I met her as she was vacuuming the red carpet ahead of the talks last week. Decisions taken here could literally prove a matter of life or death for the people Barbara left behind in Africa, when she came to work in Italy 20 years ago.
"I hope they do something this time," she said. "They should. It's about time."
Barbara comes from Eritrea which, along with Ethiopia, Somalia and Libya, formed Italy's short-lived African Empire, assembled in the 1930s and dissolved in the ashes of Mussolini's Italy in World War II. Mussolini himself had been minister for Africa in the 1930s before becoming Italy's president, and the country's African empire was run from this very building, turned over to the Food and Agriculture Organization when it was set up to fund world farming in the 1950s.
It was a far more recent colonial experience that crashed across the conference floor as Robert Mugabe stole the show with a vintage stream of paranoid rhetoric on Tuesday. His policies have pushed Zimbabwean inflation beyond what would be thought possible. And, although four million people are reported to be starving, he expelled a major aid organisation this week, saying that food aid is a conspiracy to bring him down. He said it was all the fault of what he called "Zimbabwe's former colonial master," the UK, trying to effect regime change in its wrath over his compulsory seizure of land from white farmers.
The Secretary of State for International Development, Douglas Alexander, went further than any other politician here in condemnation, calling Mr Mugabe's presence at the conference "obscene."
Amid these reminders of old empires, the unacknowledged new world empire - that of the USA - is flexing its muscles on the food issue.
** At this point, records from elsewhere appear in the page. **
Definition restore_completion (state : IA64RSEContextState) (env : CPUIA64State) : CPUIA64State :=
  env <| rse; rse_cfle := ctx_cfle state |> <| rse; rse_access := false |>
      <| rse; rse_completion_pending := ctx_completion_pending state |>
      <| rse; rse_completion_demoted := ctx_completion_demoted state |>
      <| rse; rse_completion_psr := ctx_completion_psr state |>
      <| rse; rse_completion_source_ip := ctx_completion_source_ip state |>
      <| rse; rse_completion_source_slot := ctx_completion_source_slot state |>.

Definition ia64_rse_restore_context (env : CPUIA64State) (state : IA64RSEContextState) : CPUIA64State :=
  ia64_rse_sync_frame_in
    (restore_completion state (restore_marker state (restore_rnat state (restore_file state env)))).

(** ** The round trip *)

Lemma restore_marker_spec st x :
  ctx_cfm_rrb_fr st < 96 -> ctx_cfm_rrb_pr st < 48 ->
  core (restore_marker st x) =
    core (x <| cfm_sof := ctx_cfm_sof st |> <| cfm_sol := ctx_cfm_sol st |> <| cfm_sor := ctx_cfm_sor st |>
            <| cfm_rrb_gr := ctx_cfm_rrb_gr st |>) /\
  marker_part (restore_marker st x) = (ctx_cfm_sol st, ctx_cfm_rrb_fr st, ctx_cfm_rrb_pr st).
Proof.
  intros Hf Hp. unfold restore_marker. cbv zeta.
  match goal with |- context [ia64_set_cfm_rrb_fr ?t _] => set (y := t) end.
  assert (El : cfm_sol y = ctx_cfm_sol st) by done. clearbody y.
  destruct (set_cfm_rrb_fr_core y (ctx_cfm_rrb_fr st)) as (C1 & F1 & _). revert C1 F1.
  generalize (ia64_set_cfm_rrb_fr y (ctx_cfm_rrb_fr st)). intros z C1 F1.
  destruct (set_cfm_rrb_pr_core z (ctx_cfm_rrb_pr st)) as (C2 & F2 & P2). revert C2 F2 P2.
  generalize (ia64_set_cfm_rrb_pr z (ctx_cfm_rrb_pr st)). intros w C2 F2 P2.
  change IA64_ROTATING_FR_COUNT with 96 in F1. destruct (Z.leb_spec 96 (ctx_cfm_rrb_fr st)); [lia|].
  destruct (Z.leb_spec 48 (ctx_cfm_rrb_pr st)); [lia|]. split; [congruence|].
  destruct (core_fields _ _ C2) as (_ & _ & _ & _ & L2). destruct (core_fields _ _ C1) as (_ & _ & _ & _ & L1).
  unfold marker_part. congruence.
Qed.

(** The hint aside, what is restored is what was saved. *)
Definition table_part (e : CPUIA64State) :=
  (length (ar e), ar_rnat e,
   (rse_rnat_addr (rse e), rse_rnat_defined (rse e), rse_writeback_rnat (rse e)),
   (rse_load_rnat (rse e), rse_load_rnat_addr (rse e), rse_load_rnat_defined (rse e),
    rse_load_rnat_valid (rse e)),
   (rse_rnat_shadow (rse e), rse_rnat_shadow_count (rse e))).

Definition file_part (e : CPUIA64State) :=
  (rse_pgr (rse e), rse_pgr_nat (rse e), rse_gr_dirty (rse e)).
The biggest divisions at the Rome conference are over two issues - genetically modified crops and biofuels - and, on both, the US stands on the side of the new technologies. It believes GM food to be safe and is subsidising the planting of biofuel crops.
Africa's resistance to growing GM food is in large part led by resistance in Europe. If African countries cannot export food to Europe, then they want no part of the new technology. But that is not the whole story.
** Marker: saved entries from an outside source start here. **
(* ===== verification/Ras.v ===== *)
(** * Machine checks: the minimal state and the firmware entries

    The part of [arch/ras.c] that runs on the processor.  The minimal state
    area is an image of the static registers, both banks, the predicates and
    the interruption state that is written to physical memory when a machine
    check, an INIT or a PMI enters the firmware, and read back when the
    firmware resumes the interrupted context.  The requests that other threads
    post are in [Interrupt]. *)
From stdpp Require Import list numbers.
From S2P Require Import Prelude Arch Env Alat Registers Interrupt RseMap RseRnat RseOps RsePart RseSteps RseLoads RseFrames RseReturns RseAlloc RseRuns RseContext RseOutside.
Local Open Scope Z_scope.

(** ** Definitions *)

Definition IA64_GR_GLOBAL_POINTER : Z := 1.
Definition IA64_GR_RETURN0 : Z := 8.
Definition IA64_GR_RETURN1 : Z := 9.
Definition IA64_GR_RETURN2 : Z := 10.
Definition IA64_GR_STACK_POINTER : Z := 12.
Definition IA64_BR_RETURN_LINK : Z := 0.
Definition IA64_BR_STATIC0 : Z := 1.
Definition IA64_RAS_GR_SAL_MIN_STATE : Z := 16.
Definition IA64_RAS_GR_PAL_MIN_STATE : Z := 17.
Definition IA64_RAS_GR_PROCESSOR_STATE : Z := 18.
Definition IA64_RAS_GR_PALE_RETURN : Z := 19.
Definition IA64_RAS_GR_SALE_ENTRY_STATE : Z := 20.
Definition IA64_RAS_GR_PMI_VECTOR : Z := 24.
Definition IA64_RAS_GR_PMI_MIN_STATE : Z := 25.
Definition IA64_RAS_GR_PMI_RSC : Z := 26.
Definition IA64_RAS_GR_PMI_B0 : Z := 27.
Definition IA64_RAS_GR_PMI_B1 : Z := 28.
Definition IA64_RAS_GR_PMI_PREDICATES : Z := 29.
Definition IA64_MIN_STATE_QWORDS : Z := 128.
Definition sizeof_min_state : Z := 1024.

(** [static_gr] holds the registers from 1 to 15. *)
Record IA64MinimalStateArea : Type := mkMinState {
  nat_bits : Z;
  static_gr : list Z;
  bank0_gr : list Z;
  bank1_gr : list Z;
  min_pr : Z;
  min_br0 : Z;
  min_rsc : Z;
  min_iip : Z;
  min_ipsr : Z;
  min_ifs : Z;
  min_xip : Z;
  min_xpsr : Z;
  min_xfs : Z;
  min_br1 : Z;
  reserved : list Z
}.

#[export] Instance eta_IA64MinimalStateArea : Eta IA64MinimalStateArea := fun s =>
  mkMinState (nat_bits s) (static_gr s) (bank0_gr s) (bank1_gr s) (min_pr s) (min_br0 s) (min_rsc s) (min_iip s)
    (min_ipsr s) (min_ifs s) (min_xip s) (min_xpsr s) (min_xfs s) (min_br1 s) (reserved s).

Definition zero_min_state : IA64MinimalStateArea :=
  mkMinState 0 (zeros 15) (zeros 16) (zeros 16) 0 0 0 0 0 0 0 0 0 0 (zeros 70).

(** *** The image *)

(** The words of the structure in order. *)
Definition min_state_words (st : IA64MinimalStateArea) : list Z :=
  [nat_bits st] ++ static_gr st ++ bank0_gr st ++ bank1_gr st ++
  [min_pr st; min_br0 st; min_rsc st; min_iip st; min_ipsr st; min_ifs st; min_xip st; min_xpsr st; min_xfs st; min_br1 st] ++
  reserved st.

Definition words_min_state (w : list Z) : IA64MinimalStateArea :=
  mkMinState (aget w 0) (take 15 (drop 1 w)) (take 16 (drop 16 w)) (take 16 (drop 32 w))
    (aget w 48) (aget w 49) (aget w 50) (aget w 51) (aget w 52) (aget w 53) (aget w 54) (aget w 55) (aget w 56) (aget w 57)
    (take 70 (drop 58 w)).

(** The bytes of a little-endian doubleword. *)
Definition le64_bytes (w : Z) : list Z := (fun i => (w >>> (8 * i)) .& 0xff) <$> seqZ 0 8.

Definition le64_word (b : list Z) : Z := foldr (fun byte w => byte .| (w <<< 8)) 0 b.

(** [word[i] = cpu_to_le64(word[i])] for every word, as the bytes that the
    buffer then has, and [word[i] = le64_to_cpu(word[i])]. *)
Definition ia64_min_state_to_le (st : IA64MinimalStateArea) : list Z :=
  concat (le64_bytes <$> min_state_words st).

Definition ia64_min_state_from_le (b : list Z) : IA64MinimalStateArea :=
  words_min_state ((fun i => le64_word (take 8 (drop (Z.to_nat (8 * i)) b))) <$> seqZ 0 IA64_MIN_STATE_QWORDS).

Definition ia64_min_state_address_valid (cc : IA64CPUClass) (address : Z) : bool :=
  let pa := ia64_physical_address address in
  let limit := 1 <<< phys_addr_bits cc in
  negb (address =? 0) && (address .& 0x1ff =? 0) && ia64_pa_is_implemented cc address &&
  (sizeof_min_state <=? limit) && (pa <=? limit - sizeof_min_state).

Definition ia64_min_state_nat_bits (env : CPUIA64State) : Z :=
  let value := for_range 1 15 (fun value i => value .| (Z.b2z (ia64_gr_nat_get env i) <<< i)) 0 in
  for_range 0 16 (fun value i =>
    let '(bank0_nat, bank1_nat) :=
      if truth (psr env .& IA64_PSR_BN)
      then (truth ((banked_nat env >>> i) .& 1), ia64_gr_nat_get env (16 + i))
      else (ia64_gr_nat_get env (16 + i), truth ((banked_nat env >>> i) .& 1)) in
    value .| (Z.b2z bank0_nat <<< (16 + i)) .| (Z.b2z bank1_nat <<< (32 + i))) value.

Definition ia64_min_state_collect_banks (env : CPUIA64State) (state : IA64MinimalStateArea) : IA64MinimalStateArea :=
  for_range 0 16 (fun state i =>
    if truth (psr env .& IA64_PSR_BN)
    then state <| bank0_gr @ i := aget (banked_gr env) i |> <| bank1_gr @ i := aget (gr env) (16 + i) |>
    else state <| bank0_gr @ i := aget (gr env) (16 + i) |> <| bank1_gr @ i := aget (banked_gr env) i |>) state.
One of the most hi-tech GM laboratories in the world is in Uganda. When I visited it, the technicians were looking for a cure for a blight called "banana wilt," which devastates growth of the large green bananas that are a big source of protein in East Africa.
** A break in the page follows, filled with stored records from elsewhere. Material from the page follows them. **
(* ===== verification/Exception.v ===== *)
(** * Interruptions

    The model of [arch/exception.c]: raising and delivering exceptions and
    external interrupts.  Delivery collects the interrupted state in the
    interruption control registers, reports the cause, switches to the state of
    the handler and enters the interruption vector table; [rfi] of [RseOps]
    undoes it.

    The theorems give the state of the handler exactly, show that delivery and
    [rfi] are the identity on the interrupted program, and that the delivery
    meets the interface of the register stack's interrupt windows.  The IA-32
    engine and the firmware assists are the interface [DeliveryWorld].  Logging,
    trace points and the checks of debug builds are left out. *)
From stdpp Require Import list.
From S2P Require Import Prelude Arch Env Alat Registers Interrupt RseMap RseRnat RseOps RsePart RseSteps RseLoads RseFrames RseReturns RseAlloc RseRuns RseContext RseOutside Ras.
Local Open Scope Z_scope.

(** ** Constants of cpu.h *)

Definition IA64_ISR_X : Z := 1 <<< 32.
Definition IA64_ISR_W : Z := 1 <<< 33.
Definition IA64_ISR_R : Z := 1 <<< 34.
Definition IA64_ISR_NA : Z := 1 <<< 35.
Definition IA64_ISR_SP : Z := 1 <<< 36.
Definition IA64_ISR_RS : Z := 1 <<< 37.
Definition IA64_ISR_IR : Z := 1 <<< 38.
Definition IA64_ISR_NI : Z := 1 <<< 39.
Definition IA64_ISR_EI_SHIFT : Z := 41.
Definition IA64_ISR_ED : Z := 1 <<< 43.
Definition IA64_ISR_CODE_REG_NAT : Z := 0x10.
Definition IA64_GENEX_UNIMPL_DATA_ADDR : Z := 3 <<< 4.
Definition IA64_DCR_PP : Z := 1 <<< 0.
Definition IA64_DCR_BE : Z := 1 <<< 1.
Definition IA64_PTA_VE : Z := 1 <<< 0.
Definition IA64_RR_VE : Z := 1 <<< 0.
Definition IA64_RR_RID_SHIFT : Z := 8.
Definition IA64_RR_RID_MASK : Z := 0xffffff <<< 8.
Definition IA64_ITIR_PS_SHIFT : Z := 2.
Definition IA64_ITIR_PS_MASK : Z := 0x3f.
Definition IA64_REGION_SHIFT : Z := 61.
Definition IA64_REGION_MASK : Z := 7.
Definition IA64_REGION7_PHYS_MASK : Z := (1 <<< IA64_REGION_SHIFT) - 1.
Definition IA64_FIRMWARE_IVT_BASE : Z := 0x10000.
Definition IA64_FW_COMPAT_LOADER_DIRECT_ALIAS : Z := 1 <<< 0.
Definition IA64_FW_LOADER_DIRECT_ALIAS_OFFSET : Z := 0x80000000.
Definition FW_BOOT_NONSTANDARD_DIRECT_RR : Z :=
  (1 <<< IA64_RR_RID_SHIFT) .| (13 <<< IA64_ITIR_PS_SHIFT) .| IA64_RR_VE.
Definition FW_BOOT_NONSTANDARD_DIRECT_RR_MASK : Z :=
  IA64_RR_RID_MASK .| (IA64_ITIR_PS_MASK <<< IA64_ITIR_PS_SHIFT) .| IA64_RR_VE.

Definition cr_isr (env : CPUIA64State) : Z := aget (cr env) IA64_CR_ISR.
Definition cr_ifa (env : CPUIA64State) : Z := aget (cr env) IA64_CR_IFA.
Definition cr_pta (env : CPUIA64State) : Z := aget (cr env) IA64_CR_PTA.

(** ** Tables *)

Definition ia64_ivt_vectors (excp : IA64Exception) : Z :=
  match excp with
  | IA64_EXCP_NONE => 0
  | IA64_EXCP_BREAK => 0x2c00
  | IA64_EXCP_ILLEGAL => 0x5400
  | IA64_EXCP_RESERVED_TEMPLATE => 0x5400
  | IA64_EXCP_VHPT_FAULT => 0x0000
  | IA64_EXCP_ITLB_FAULT => 0x0400
  | IA64_EXCP_DTLB_FAULT => 0x0800
  | IA64_EXCP_ALT_ITLB => 0x0c00
  | IA64_EXCP_ALT_DTLB => 0x1000
  | IA64_EXCP_DATA_NESTED_TLB => 0x1400
  | IA64_EXCP_DATA_ACCESS => 0x5300
  | IA64_EXCP_GENERAL => 0x5400
  | IA64_EXCP_NAT_CONSUMPTION => 0x5600
  | IA64_EXCP_EXTINT => 0x3000
  | IA64_EXCP_UNALIGNED => 0x5a00
  | IA64_EXCP_PAGE_NOT_PRESENT => 0x5000
  | IA64_EXCP_INST_ACCESS => 0x5200
  | IA64_EXCP_DATA_DIRTY => 0x2000
  | IA64_EXCP_INST_ACCESS_BIT => 0x2400
  | IA64_EXCP_DATA_ACCESS_BIT => 0x2800
  | IA64_EXCP_INST_KEY_MISS => 0x1800
  | IA64_EXCP_DATA_KEY_MISS => 0x1c00
  | IA64_EXCP_KEY_PERMISSION => 0x5100
  | IA64_EXCP_UNIMPL_DATA_ADDR => 0x5400
  | IA64_EXCP_UNIMPL_INST_ADDR => 0x5e00
  | IA64_EXCP_PRIVILEGED_OP => 0x5400
  | IA64_EXCP_PRIVILEGED_REG => 0x5400
  | IA64_EXCP_RESERVED_REG_FIELD => 0x5400
  | IA64_EXCP_FP_FAULT => 0x5c00
  | IA64_EXCP_FP_TRAP => 0x5d00
  | IA64_EXCP_DISABLED_ISA_TRANSITION => 0x5400
  | IA64_EXCP_DISABLED_FP => 0x5500
  | IA64_EXCP_UNSUPPORTED_DATA_REFERENCE => 0x5b00
  | IA64_EXCP_VIRTUALIZATION => 0x6100
  | IA64_EXCP_IA32_EXCEPTION => 0x6900
  | IA64_EXCP_IA32_INTERCEPT => 0x6a00
  | IA64_EXCP_IA32_INTERRUPT => 0x6b00
  | IA64_EXCP_TAKEN_BRANCH => 0x5f00
  | IA64_EXCP_SINGLE_STEP => 0x6000
  | IA64_EXCP_DEBUG => 0x5900
  | IA64_EXCP_LOWER_PRIVILEGE => 0x5e00
  end.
In a laboratory, under bright artificial sunlight, thousands of tiny banana trees were being injected and dissected by white-coated lab assistants, who were all Ugandan, as was the management. But the funding was all from the USA, rolling out its technology where it can.
In Rome, Kenya's agriculture minister told me that this was the kind of technology that Africa needs. But it comes with strings attached. GM crops require fertilisers and other specialised products to keep them going and they all come from the USA. And crops that need planting every year, like wheat and rice, need to have all of their seed replaced annually by new seed and that too comes from the USA.
That would be a major change in practice for small farmers, who up to now have always retained part of their harvest to replant during the following season.
A UN scientific examination of the way forward in agriculture earlier this year concluded that, where new technology is tried, it needs to be both sustainable and appropriate, building on what
And the growth in planting crops for biofuels worldwide last year has been identified by the report on the table at the Rome conference as one of the main causes of the runaway rise in food prices during the first 3 months of this year. African countries are asking why their hungry people are having to pay more for food when the USA is subsidising growth of crops for biofuels.
Within 10 years, 40% of US maize production will go on biofuels.
The talks last were taking place amid the ruins of another empire, that of ancient Rome, which began its decline and fall when the demand for grain to feed a city of more than a million people became impossible to sustain.
Finding a solution to the problem of feeding nine billion people - the estimated peak of world population by the middle of this century - will take more than the dynamism of empires to achieve.
Perhaps it is only the United Nations, established and meeting last week amid the ghosts of old empires, that can make the difference.